Segment Start: Dataset excerpts
Lemma hasher_spec bs r k :
  0 < bs → mm_wf (mm_features r) → embed_cache_ok r →
  length (block_hashes r) = k → (k ≤ num_full_blocks bs r)%nat →
  block_hashes r = take k (ref_hashes bs r) →
  (0 < k → only_last_open (mm_features r) (Z.of_nat k * bs))%nat →
  ∃ r', request_block_hasher sha256 hash_fn NONE_HASH bs r = Ok (drop k (ref_hashes bs r), r')
    ∧ same_request r r' ∧ embed_cache_ok r'.
Proof.
  intros Hbs Hwf Hc Hk Hle Hpre Hopen. unfold request_block_hasher.
  replace (zlen (block_hashes r)) with (Z.of_nat k) by (by rewrite <- Hk).
  pose proof (full_blocks_lt bs r k Hbs) as Hlt.
  assert (Hdrop : drop k (ref_hashes bs r) =
    chain (last (take k (ref_hashes bs r)))
      (block_content bs r <$> seq k (num_full_blocks bs r - k))).
  { rewrite (ref_hashes_split bs r k Hle) at 1. apply drop_app_length'.
    rewrite length_take, length_ref_hashes. lia. }
  destruct (Z.ltb_spec (num_tokens r) (Z.of_nat k * bs + bs)) as [He|He].
  { exists r. rewrite drop_ge by (rewrite length_ref_hashes; lia). done. }
  rewrite Hdrop, <- Hpre.
  destruct (hasher_loop_spec bs (S (Z.to_nat (num_tokens r))) k r
    (if 0 <? Z.of_nat k * bs then -1 else 0) (last (block_hashes r)) [])
    as (r' & -> & Hr'); [done..| | |by exists r'].
  - destruct (Z.ltb_spec 0 (Z.of_nat k * bs)) as [Hpos|Hpos].
    + destruct (decide (mm_features r = [])) as [?|Hne]; [by left|]. right.
      assert (0 < length (mm_features r))%nat by (destruct (mm_features r); cbn; [done|lia]).
      unfold zlen. split; [lia|]. cbn [Z.ltb Z.compare].
      replace (Z.to_nat _) with (length (mm_features r) - 1)%nat by lia. apply Hopen. lia.
    + right. pose proof (zlen_nonneg (mm_features r)). split; [lia|]. cbn. constructor.
  - unfold num_full_blocks. unfold num_tokens. pose proof (zlen_nonneg (all_token_ids r)).
    pose proof (Z.div_le_upper_bound (zlen (all_token_ids r)) bs (zlen (all_token_ids r))).
    assert (zlen (all_token_ids r) ≤ bs * zlen (all_token_ids r)) by nia. lia.
Qed.

Lemma update_hashes_spec bs r k :
  0 < bs → mm_wf (mm_features r) → embed_cache_ok r →
  length (block_hashes r) = k → (k ≤ num_full_blocks bs r)%nat →
  block_hashes r = take k (ref_hashes bs r) →
  (0 < k → only_last_open (mm_features r) (Z.of_nat k * bs))%nat →
  ∃ r', update_block_hashes (Some (request_block_hasher sha256 hash_fn NONE_HASH bs)) r = Ok r'
    ∧ block_hashes r' = ref_hashes bs r' ∧ all_token_ids r' = all_token_ids r
    ∧ mm_features r' = mm_features r ∧ embed_cache_ok r'.
Proof.
  intros Hbs Hwf Hc Hk Hle Hpre Hopen.
  destruct (hasher_spec bs r k) as (r' & Eh & Hs & Hc'); [done..|].
  unfold update_block_hashes. rewrite Eh. cbn. eexists. split; [done|]. cbn.
  rewrite Hs. cbn. split; [|split_and!; [done..|]].
  - rewrite Hpre at 1. by rewrite take_drop.
  - intros s e h Hl. destruct (Hc' s e h Hl) as (em & Ee & ->). rewrite Hs in Ee. by exists em.
Qed.

(** Generated tokens leave the contents of the full blocks as they were. *)
Lemma block_content_extend bs r out toks i :
  0 < bs → (i < num_full_blocks bs r)%nat →
  block_content bs (with_tokens r out (all_token_ids r ++ toks)) i = block_content bs r i.
Proof.
  intros Hbs Hi. apply full_blocks_lt in Hi; [|done]. unfold num_tokens, zlen in Hi.
  unfold block_content. cbn. f_equal. rewrite drop_app_le by lia.
  rewrite take_app_le; [done|]. rewrite length_drop. lia.
Qed.

Lemma ref_hashes_extend bs r out toks :
  0 < bs →
  ref_hashes bs r = take (num_full_blocks bs r)
    (ref_hashes bs (with_tokens r out (all_token_ids r ++ toks))).
Proof.
  intros Hbs. set (r' := with_tokens _ _ _).
  assert (Hle : (num_full_blocks bs r ≤ num_full_blocks bs r')%nat).
  { unfold num_full_blocks, num_tokens, r'. cbn. rewrite zlen_app.
    pose proof (zlen_nonneg toks). apply Z2Nat_mono. apply Z.div_le_mono; lia. }
  unfold ref_hashes, contents.
  replace (num_full_blocks bs r') with
    (num_full_blocks bs r + (num_full_blocks bs r' - num_full_blocks bs r))%nat by lia.
  rewrite seq_app, fmap_app, chain_app, take_app_length'.
  - f_equal. apply list_fmap_ext. intros j x Hx. apply lookup_seq in Hx as [-> ?].
    symmetry. by apply block_content_extend.
  - by rewrite length_chain, length_fmap, length_seq.
Qed.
Segment End: Dataset excerpts
**What this task involves**
Above are the records; from them, give again exactly the lines from the one containing "intros Hbs Hwf Hc Hk Hle Hpre Hopen. unfold" through the one containing "assert (Hdrop : drop", both included.

**Task result**
  intros Hbs Hwf Hc Hk Hle Hpre Hopen. unfold request_block_hasher.
  replace (zlen (block_hashes r)) with (Z.of_nat k) by (by rewrite <- Hk).
  pose proof (full_blocks_lt bs r k Hbs) as Hlt.
  assert (Hdrop : drop k (ref_hashes bs r) =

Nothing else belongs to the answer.